(Collected data)
(** The clock is read three times. *)
Definition store_input (r : IntakeRequest) (t1 t2 t3 : time) (random : res string) : res StoreInput :=
  try spec := bound_spec r in
  try digest := validateAdaptation r spec (Some t1) in
  match ValidateForIntake (ir_Quote r) t2 (ir_DirectoryContract r) (ir_Expected r) (ir_Evidence r) (ir_Signature r) with
  | Err e => Err e
  | Ok (quoteHash, signer) =>
      let inputHash := canonicalInputHash r (ir_DirectoryContract r) (hex_hash quoteHash) (hex_hash signer) digest in
      try id := operation_id random in
      let o := mkOperation id (ir_OrganizationID r) (ir_ActorID r) (hex_hash quoteHash) (q_PurchaseSpecHash (ir_Quote r)) (q_QuoteNonce (ir_Quote r))
        (q_DirectoryVersion (ir_Quote r)) (ir_DirectoryContract r) (hex_hash signer) (adaptationGrantID (ir_Adaptation r)) (Unix t3) false in
      Ok (mkStoreInput o (ir_IdempotencyKey r) inputHash (ir_Quote r) (ir_CanonicalPurchaseSpec r) (ir_RequestBody r) (adaptationGrantID (ir_Adaptation r)) digest)
  end.

(** ** The store: three attempts *)

(** What other clients commit: the transaction of a request of theirs, or a grant *)
Inductive itx := TxCreate (r : IntakeRequest) (t1 t2 t3 : time) (random : res string) (now : time) | TxIssue (r : GrantRecord).
Definition apply_tx (db : idb) (t : itx) : idb :=
  match t with
  | TxCreate r t1 t2 t3 random now => match store_input r t1 t2 t3 random with Ok i => (createOnce db i now Committed).1 | Err _ => db end
  | TxIssue r => (issue_grant db r).1
  end.
(** C25: A reorg of the lock never takes effect once the operation was released or refunded:
    whatever the sealed evidence says, the transaction fails or repeats an earlier answer,
    and the tables stay as they are. *)
Theorem lock_reorg_after_settlement ts r now o :
  let db := foldl apply_stx empty_sdb ts in
  sd_operations db !! sg_OperationID r = Some o -> po_State o = ReleasedFinalized \/ po_State o = RefundedFinalized -> sg_Action r = ASCPReceiptLock ->
  apply_stx db (SReorg r now) = db.
Proof.
  intros db Ho Hst Hact. pose proof (settlement_run_inv ts empty_sdb settlement_empty_inv) as Hinv. fold db in Hinv. destruct (si_ops _ Hinv _ _ Ho) as (b & rs & Hop).
  cbn [apply_stx]. unfold reorg_body, committed. destruct (_ && _); [|done]. unfold applyReorgOnce, loadOperation. rewrite Ho.
  destruct (loadAttemptByTransaction _ _ _ _); [|done]. destruct (observationStageExists _ _ _ _ _); [by destruct (bool_decide _)|].
  destruct (_ && _ && _); [|done]. rewrite (oi_row _ _ _ _ _ Hop). destruct (observationExists _ _); [by destruct (bool_decide _)|].
  destruct (observation_fits _ _); [|done]. rewrite (bool_decide_true _ Hact). unfold reorg_lock. cbn [vr_State]. destruct (_ || _); [|done].
  match goal with |- context [reverseLedger ?d] => assert (F : is_ok (reverseLedger d o (sg_EvidenceDigest r) None now) = false) end.
  { destruct Hop as [Hid _ Hag [Hk _] _ _ _]. 
    assert (exists k1 k2, book_kinds b = [k1; k2]) as (k1 & k2 & Eb) by (destruct Hst as [Hst|Hst]; rewrite Hst in Hag; inversion Hag; subst; cbn; eauto).
    rewrite Eb in Hk. destruct (standings db (sg_OperationID r)) as [|s [|u l]] eqn:Es; try done. rewrite <- Hid in Es. apply (reverse_all_fails _ o _ now s u l). exact Es. }
  by destruct (reverseLedger _ _ _ _ _).
Qed.
End Properties.
(** [now.UTC().Format("2006-01-02")], from year 0 on *)
Definition day_text (now : time) : string :=
  let '(year, month, day) := civil (now / Second / 86400) in pad_int 4 year +:+ "-" +:+ pad_int 2 month +:+ "-" +:+ pad_int 2 day.

Definition dimension_le (x y : Dimension) : Prop := String.le (dim_ID x) (dim_ID y).
#[export] Instance dimension_le_dec x y : base.Decision (dimension_le x y).
Proof. unfold dimension_le. apply _. Defined.
#[export] Instance Dimension_eq_dec : EqDecision Dimension.
Proof. solve_decision. Defined.

(** Requests name a dimension once, so the order of [sort.Slice] is the only one. *)
Definition sorted_dimensions (l : list Dimension) : list Dimension := merge_sort dimension_le l.

Definition sameDimensions (left right : list Dimension) : bool :=
  Nat.eqb (length left) (length right) && bool_decide (sorted_dimensions left = sorted_dimensions right).

Definition json_Dimension (d : Dimension) : string :=
  json_object [("ID", Some (json_string (dim_ID d))); ("Limit", Some (json_string (dim_Limit d))); ("Refundable", Some (json_bool (dim_Refundable d)))].

(** A positive integer of at most 256 bits in decimal digits *)
Definition exec_positiveInteger (v : string) : option Z :=
  if positiveDecimal v then match SetString10 v with Some n => if (0 <? n) && fits256 n then Some n else None | None => None end else None.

* INSTRUCTIONS FOR THE TASK
Here the job is to transcribe the lines from the first line of the data through the line containing "let o := mkOperation", inclusive, exactly and with nothing else.

* SOLUTION BELOW
(** The clock is read three times. *)
Definition store_input (r : IntakeRequest) (t1 t2 t3 : time) (random : res string) : res StoreInput :=
  try spec := bound_spec r in
  try digest := validateAdaptation r spec (Some t1) in
  match ValidateForIntake (ir_Quote r) t2 (ir_DirectoryContract r) (ir_Expected r) (ir_Evidence r) (ir_Signature r) with
  | Err e => Err e
  | Ok (quoteHash, signer) =>
      let inputHash := canonicalInputHash r (ir_DirectoryContract r) (hex_hash quoteHash) (hex_hash signer) digest in
      try id := operation_id random in
      let o := mkOperation id (ir_OrganizationID r) (ir_ActorID r) (hex_hash quoteHash) (q_PurchaseSpecHash (ir_Quote r)) (q_QuoteNonce (ir_Quote r))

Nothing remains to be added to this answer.